Rotor excitation and response

The most common type of resolver is the brushless transmitter resolver (other types are described at the end). On the outside, this type of resolver may look like a small electrical motor having a stator and rotor. On the inside, the configuration of the wire windings makes it different. The stator portion of the resolver houses three windings: an exciter winding and two two-phase windings, usually labeled "x" and "y". The exciter winding is located on the top and is mounted such that it can rotate around the horizontal axis to produce a rotary transformer. The two two-phase windings are on the bottom, wound on a lamination and mounted at 90 degrees from each other. The rotor houses a coil, which is the secondary winding of the rotating transformer, and a separate primary winding in a lamination, exciting the two two-phase windings on the stator.
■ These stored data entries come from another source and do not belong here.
(* ===== verification/Model.v ===== *)
(** * Shared vocabulary: [internal/model/model.go]

    Statuses, error codes, the coded errors and the request/result records the
    broker, its client and the MCP server exchange.  Go's string-typed
    enumerations stay strings, since values outside the constants travel over
    the wire. *)

From S2P Require Import Prelude GoStr.
Open Scope string_scope.
Open Scope list_scope.

(** ** Statuses and error codes *)

Definition Status := string.
Definition StatusReady : Status := "ready".
Definition StatusLocked : Status := "locked".
Definition StatusCompleted : Status := "completed".
Definition StatusRequiresApproval : Status := "requires_approval".
Definition StatusDenied : Status := "denied".
Definition StatusFailed : Status := "failed".

Definition ErrorCode := string.
Definition CodeAuthentication : ErrorCode := "authentication_failed".
Definition CodeConnection : ErrorCode := "connection_failed".
Definition CodeHostKey : ErrorCode := "host_key_verification_failed".
Definition CodeTimeout : ErrorCode := "timeout".
Definition CodeUnavailableDaemon : ErrorCode := "daemon_unavailable".
Definition CodeLockedVault : ErrorCode := "vault_locked".
Definition CodeValidation : ErrorCode := "validation_failed".
Definition CodeApproval : ErrorCode := "approval_failed".
Definition CodeAudit : ErrorCode := "audit_failed".

(** ** Coded errors *)

Record CodedError := { ce_code : ErrorCode; ce_message : string }.

#[export] Instance CodedError_eq_dec : EqDecision CodedError.
Proof. solve_decision. Defined.

Definition ErrAuthentication := {| ce_code := CodeAuthentication; ce_message := "authentication failed" |}.
Definition ErrConnection := {| ce_code := CodeConnection; ce_message := "remote connection failed" |}.
Definition ErrHostKey := {| ce_code := CodeHostKey; ce_message := "host key verification failed" |}.
Definition ErrTimeout := {| ce_code := CodeTimeout; ce_message := "operation timed out" |}.
Definition ErrUnavailableDaemon := {| ce_code := CodeUnavailableDaemon; ce_message := "broker daemon unavailable" |}.
Definition ErrLockedVault := {| ce_code := CodeLockedVault; ce_message := "credential vault is locked" |}.
Definition ErrValidation := {| ce_code := CodeValidation; ce_message := "request validation failed" |}.
Definition ErrApproval := {| ce_code := CodeApproval; ce_message := "request approval failed" |}.
Definition ErrAudit := {| ce_code := CodeAudit; ce_message := "audit operation failed" |}.

(** A [*CodedError] is a pointer.  The nine package variables live at fixed
    locations; [errors.Is] and [UnmarshalJSON] look at pointers, so the heap is
    explicit. *)
Definition ce_loc := nat.
Definition loc_ErrAuthentication : ce_loc := 0.
Definition loc_ErrConnection : ce_loc := 1.
Definition loc_ErrHostKey : ce_loc := 2.
Definition loc_ErrTimeout : ce_loc := 3.
Definition loc_ErrUnavailableDaemon : ce_loc := 4.
Definition loc_ErrLockedVault : ce_loc := 5.
Definition loc_ErrValidation : ce_loc := 6.
Definition loc_ErrApproval : ce_loc := 7.
Definition loc_ErrAudit : ce_loc := 8.

Abbreviation ce_heap := (gmap nat CodedError).

(** The heap at program start: the [var] block. *)
Definition initial_heap : ce_heap :=
  list_to_map
    [ (loc_ErrAuthentication, ErrAuthentication);
      (loc_ErrConnection, ErrConnection);
      (loc_ErrHostKey, ErrHostKey);
      (loc_ErrTimeout, ErrTimeout);
      (loc_ErrUnavailableDaemon, ErrUnavailableDaemon);
      (loc_ErrLockedVault, ErrLockedVault);
      (loc_ErrValidation, ErrValidation);
      (loc_ErrApproval, ErrApproval);
      (loc_ErrAudit, ErrAudit) ].

Definition codedErrorForCode (code : ErrorCode) : option ce_loc :=
  if String.eqb code CodeAuthentication then Some loc_ErrAuthentication
  else if String.eqb code CodeConnection then Some loc_ErrConnection
  else if String.eqb code CodeHostKey then Some loc_ErrHostKey
  else if String.eqb code CodeTimeout then Some loc_ErrTimeout
  else if String.eqb code CodeUnavailableDaemon then Some loc_ErrUnavailableDaemon
  else if String.eqb code CodeLockedVault then Some loc_ErrLockedVault
  else if String.eqb code CodeValidation then Some loc_ErrValidation
  else if String.eqb code CodeApproval then Some loc_ErrApproval
  else if String.eqb code CodeAudit then Some loc_ErrAudit
  else None.

Definition ErrorForCode (code : ErrorCode) : option ce_loc := codedErrorForCode code.

Definition isCanonicalCodedError (candidate : ce_loc) : bool :=
  Nat.eqb candidate loc_ErrAuthentication || Nat.eqb candidate loc_ErrConnection
  || Nat.eqb candidate loc_ErrHostKey || Nat.eqb candidate loc_ErrTimeout
  || Nat.eqb candidate loc_ErrUnavailableDaemon || Nat.eqb candidate loc_ErrLockedVault
  || Nat.eqb candidate loc_ErrValidation || Nat.eqb candidate loc_ErrApproval
  || Nat.eqb candidate loc_ErrAudit.

(** The methods take a pointer that may be nil. *)
Definition deref (h : ce_heap) (p : option ce_loc) : option CodedError := p ≫= (h !!.).

Definition CodedError_Error (h : ce_heap) (e : option ce_loc) : string :=
  match deref h e with Some v => ce_message v | None => "" end.

Definition CodedError_Code (h : ce_heap) (e : option ce_loc) : ErrorCode :=
  match deref h e with Some v => ce_code v | None => "" end.

(** [target] is [None] when it is not a [*CodedError]; [Some p] carries the
    possibly nil pointer. *)
Definition CodedError_Is (h : ce_heap) (e : option ce_loc) (target : option (option ce_loc)) : bool :=
  match target with
  | None => false
  | Some other =>
      match deref h e, deref h other with
      | Some a, Some b =>
          bool_decide (is_Some (codedErrorForCode (ce_code a)))
          && bool_decide (is_Some (codedErrorForCode (ce_code b)))
          && String.eqb (ce_code a) (ce_code b)
      | _, _ => false
      end
  end.

(** The fields [MarshalJSON] encodes. *)
Definition CodedError_MarshalJSON (h : ce_heap) (e : ce_loc) : option (ErrorCode * string) :=
  (λ v, (ce_code v, ce_message v)) <$> h !! e.

Inductive unmarshal_error := InvalidReceiver | SyntaxError | InvalidCodedError.

(** [wire] is the outcome of decoding the JSON object's [code] member: [None]
    when [json.Unmarshal] fails. *)
Definition CodedError_UnmarshalJSON (h : ce_heap) (e : option ce_loc) (wire : option ErrorCode)
  : result unmarshal_error ce_heap :=
  match e with
  | None => Fail InvalidReceiver
  | Some p =>
      if isCanonicalCodedError p then Fail InvalidReceiver
      else match wire with
      | None => Fail SyntaxError
      | Some code =>
          match codedErrorForCode code ≫= (h !!.) with
          | None => Fail InvalidCodedError
          | Some canonical => Ok (<[p := canonical]> h)
          end
      end
  end.

(** ** Requests and results *)

Record ExecuteRequest := {
  er_server_alias : string;
  er_command : string;
  er_timeout_seconds : Z;
  er_max_output_bytes : Z }.

Record BatchExecuteRequest := {
  br_server_aliases : list string;
  br_all : bool;
  br_command : string;
  br_concurrency : Z;
  br_timeout_seconds : Z;
  br_max_output_bytes : Z }.

Record ApprovedRequest := { ar_approval_id : string; ar_approval_code : string }.

Record ApprovalInfo := {
  ai_id : string;
  ai_code : string;
  ai_message : string;
  ai_expires_at : string }.

(** A slice that the wire may show to be nil is an [option]; so is a pointer. *)
Record ApprovalSummary := {
  as_id : string;
  as_server_aliases : option (list string);
  as_categories : option (list string);
  as_command : string;
  as_created_at : string;
  as_expires_at : string;
  as_state : string }.

Record RedactionSummary := { rs_applied : bool; rs_counts : gmap string Z }.

Record ExecuteResult := {
  res_status : Status;
  res_stdout : string;
  res_stderr : string;
  res_exit_code : Z;
  res_duration_ms : Z;
  res_truncated : bool;
  res_error : option CodedError;
  res_warnings : list (option CodedError);
  res_approval : option ApprovalInfo;
  res_redactions : RedactionSummary }.

Record ServerExecuteResult := { sr_server_alias : string; sr_result : ExecuteResult }.

Record BatchExecuteResult := {
  bres_status : Status;
  bres_results : list ServerExecuteResult;
  bres_duration_ms : Z;
  bres_approval : option ApprovalInfo;
  bres_error : option CodedError }.

Record ServerSummary := {
  ss_alias : string;
  ss_description : string;
  ss_available : bool }.

Record BrokerStatus := {
  bs_daemon_reachable : bool;
  bs_vault_locked : bool;
  bs_version : string;
  bs_policy_version : string;
  bs_audit_fail_closed : bool;
  bs_risk_policy : string;
  bs_log_level : string;
  bs_batch_concurrency : Z;
  bs_pid : Z;
  bs_started_at : string;
  bs_server_count : Z }.

(** The zero value of [ExecuteResult], completed by the constructors that set
    only some fields. *)
Definition zero_result : ExecuteResult := {|
  res_status := ""; res_stdout := ""; res_stderr := ""; res_exit_code := 0;
  res_duration_ms := 0; res_truncated := false; res_error := None; res_warnings := [];
  res_approval := None; res_redactions := {| rs_applied := false; rs_counts := ∅ |} |}.

(** ** Coded errors: the canonical table *)

(** A heap the package can reach: the nine canonical errors are in place. *)
Definition heap_ok (h : ce_heap) : Prop :=
  ∀ p, isCanonicalCodedError p = true → h !! p = initial_heap !! p.

Lemma codedErrorForCode_canonical code p :
  codedErrorForCode code = Some p → isCanonicalCodedError p = true.
Proof. unfold codedErrorForCode. intros. by repeat case_match; simplify_eq. Qed.

Lemma codedErrorForCode_code h code p :
  heap_ok h → codedErrorForCode code = Some p → ce_code <$> h !! p = Some code.
Proof.
  intros Hh Hp. rewrite (Hh p) by by eapply codedErrorForCode_canonical.
  revert Hp. unfold codedErrorForCode.
  repeat (case_match; bool_hyps; simplify_eq); intros; by simplify_eq.
Qed.

Lemma heap_ok_initial : heap_ok initial_heap.
Proof. done. Qed.

(** Decoding a coded error from the wire never changes a canonical error:
    every reachable heap keeps the nine package variables, a nil or canonical
    receiver is refused, and an accepted decode stores a canonical value with
    the code on the wire. *)
Theorem UnmarshalJSON_canonical_immutable h e wire h' :
  heap_ok h →
  CodedError_UnmarshalJSON h e wire = Ok h' →
  heap_ok h' ∧
  ∃ p code, e = Some p ∧ wire = Some code ∧ isCanonicalCodedError p = false ∧
    CodedError_Code h' e = code ∧ CodedError_Is h' e (Some (codedErrorForCode code)) = true.
Proof.
  intros Hh. unfold CodedError_UnmarshalJSON.
  destruct e as [p|]; [|done]. destruct (isCanonicalCodedError p) eqn:Hp; [done|].
  destruct wire as [code|]; [|done]. destruct (codedErrorForCode code) as [q|] eqn:Hq; [|done].
  simpl. destruct (h !! q) as [v|] eqn:Hv; [|done]. intros [= <-].
  pose proof (codedErrorForCode_code h code q Hh Hq) as Hc. rewrite Hv in Hc. simplify_eq/=.
  pose proof (codedErrorForCode_canonical _ _ Hq) as Hqc.
  assert (p ≠ q) by congruence.
  split.
  { intros r Hr. rewrite lookup_insert_ne by congruence. by apply Hh. }
  exists p, (ce_code v). repeat split; [done|..].
  - unfold CodedError_Code, deref. simpl. by rewrite lookup_insert_eq.
  - unfold CodedError_Is, deref. rewrite Hq. simpl.
    rewrite lookup_insert_eq, lookup_insert_ne, Hv, Hq, String.eqb_refl by done. done.
Qed.

Lemma UnmarshalJSON_canonical_immutable_witness :
  CodedError_UnmarshalJSON initial_heap (Some 9) (Some CodeTimeout)
    = Ok (<[9 := ErrTimeout]> initial_heap) ∧
  heap_ok (<[9 := ErrTimeout]> initial_heap).
Proof.
  split; [reflexivity|].
  refine (proj1 (UnmarshalJSON_canonical_immutable initial_heap (Some 9) (Some CodeTimeout) _ _ _));
    [exact heap_ok_initial|reflexivity].
Defined.

(** The wire codes and the canonical errors are in bijection: an error
    recovered by code has that code, and two known codes recover the same
    pointer only when they are the same code, so [errors.Is] against a
    canonical error tells exactly the code. *)
Theorem ErrorForCode_bijective h c1 c2 p1 p2 :
  heap_ok h →
  ErrorForCode c1 = Some p1 → ErrorForCode c2 = Some p2 →
  CodedError_Code h (Some p1) = c1 ∧
  (p1 = p2 ↔ c1 = c2) ∧
  CodedError_Is h (Some p1) (Some (Some p2)) = String.eqb c1 c2.
Proof.
  unfold ErrorForCode. intros Hh H1 H2.
  pose proof (codedErrorForCode_code h _ _ Hh H1) as Hc1.
  pose proof (codedErrorForCode_code h _ _ Hh H2) as Hc2.
  apply fmap_Some in Hc1 as (v1 & Hv1 & ->). apply fmap_Some in Hc2 as (v2 & Hv2 & ->).
  split; [unfold CodedError_Code, deref; simpl; by rewrite Hv1|]. split.
  - split; intros He; congruence.
  - unfold CodedError_Is, deref. simpl. by rewrite Hv1, Hv2, H1, H2.
Qed.

Lemma ErrorForCode_bijective_witness :
  CodedError_Is initial_heap (Some loc_ErrTimeout) (Some (Some loc_ErrAudit))
    = String.eqb CodeTimeout CodeAudit.
Proof.
  apply (ErrorForCode_bijective initial_heap CodeTimeout CodeAudit loc_ErrTimeout loc_ErrAudit);
    [exact heap_ok_initial|reflexivity|reflexivity].
Defined.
The primary winding of the transformer, fixed to the stator, is excited by a sinusoidal electric current, which by electromagnetic induction induces current in the rotor. As these windings are arranged on the axis of the resolver, the same current is induced no matter what its position. This current then flows through the other winding on the rotor, in turn inducing current in its secondary windings, the two-phase windings back on the stator. The two two-phase windings produce a sine and cosine feedback current. The relative magnitudes of the two-phase voltages are measured and used to determine the angle of the rotor relative to the stator. Upon one full revolution, the feedback signals repeat their waveforms. This device may also appear in non-brushless type, i.e., only consisting in two lamination stacks, rotor and stator.

Resolvers can perform very accurate analog conversion from polar to rectangular coordinates. Shaft angle is the polar angle, and excitation voltage is the magnitude. The outputs are the [x] and [y] components. Resolvers with four-lead rotors can rotate [x] and [y] coordinates, with the shaft position giving the desired rotation angle.

Resolvers with four output leads are general sine/cosine computational devices. When used with electronic driver amplifiers and feedback windings tightly coupled to the input windings, their accuracy is enhanced, and they can be cascaded ("resolver chains") to compute functions with several terms, perhaps of several angles, such as gun (position) orders corrected for ship's roll and pitch.

For the position evaluation, resolver-to-digital converters are commonly used. They convert the sine and cosine signal to a binary signal (10 to 16 bits wide) that can more easily be used by the controller.

==Types ==
Basic resolvers are two-pole resolvers, meaning that the angular information is the mechanical angle of the stator. These devices can deliver the absolute angle position. Other types of resolver are multipole resolvers. They have 2p poles (p pole pairs), and thus can deliver p cycles in one rotation of the rotor: the electrical angle is p times the mechanical angle. Some types of resolvers include both types, with the 2-pole windings used for absolute position and the multipole windings for accurate position. Two-pole resolvers can usually reach angular accuracy up to about ±5, whereas a multipole resolver can provide better accuracy, up to 10 for 16-pole resolvers, to even 1 for 128-pole resolvers.

Multipole resolvers may also be used for monitoring multipole electrical motors. This device can be used in any application in which the exact rotation of an object relative to another object is needed, such as in a rotary antenna platform or a robot. In practice, the resolver is usually directly mounted to an electric motor. The resolver feedback signals are usually monitored for multiple revolutions by another device. This allows for geared reduction of assemblies being rotated and improved accuracy from the resolver system.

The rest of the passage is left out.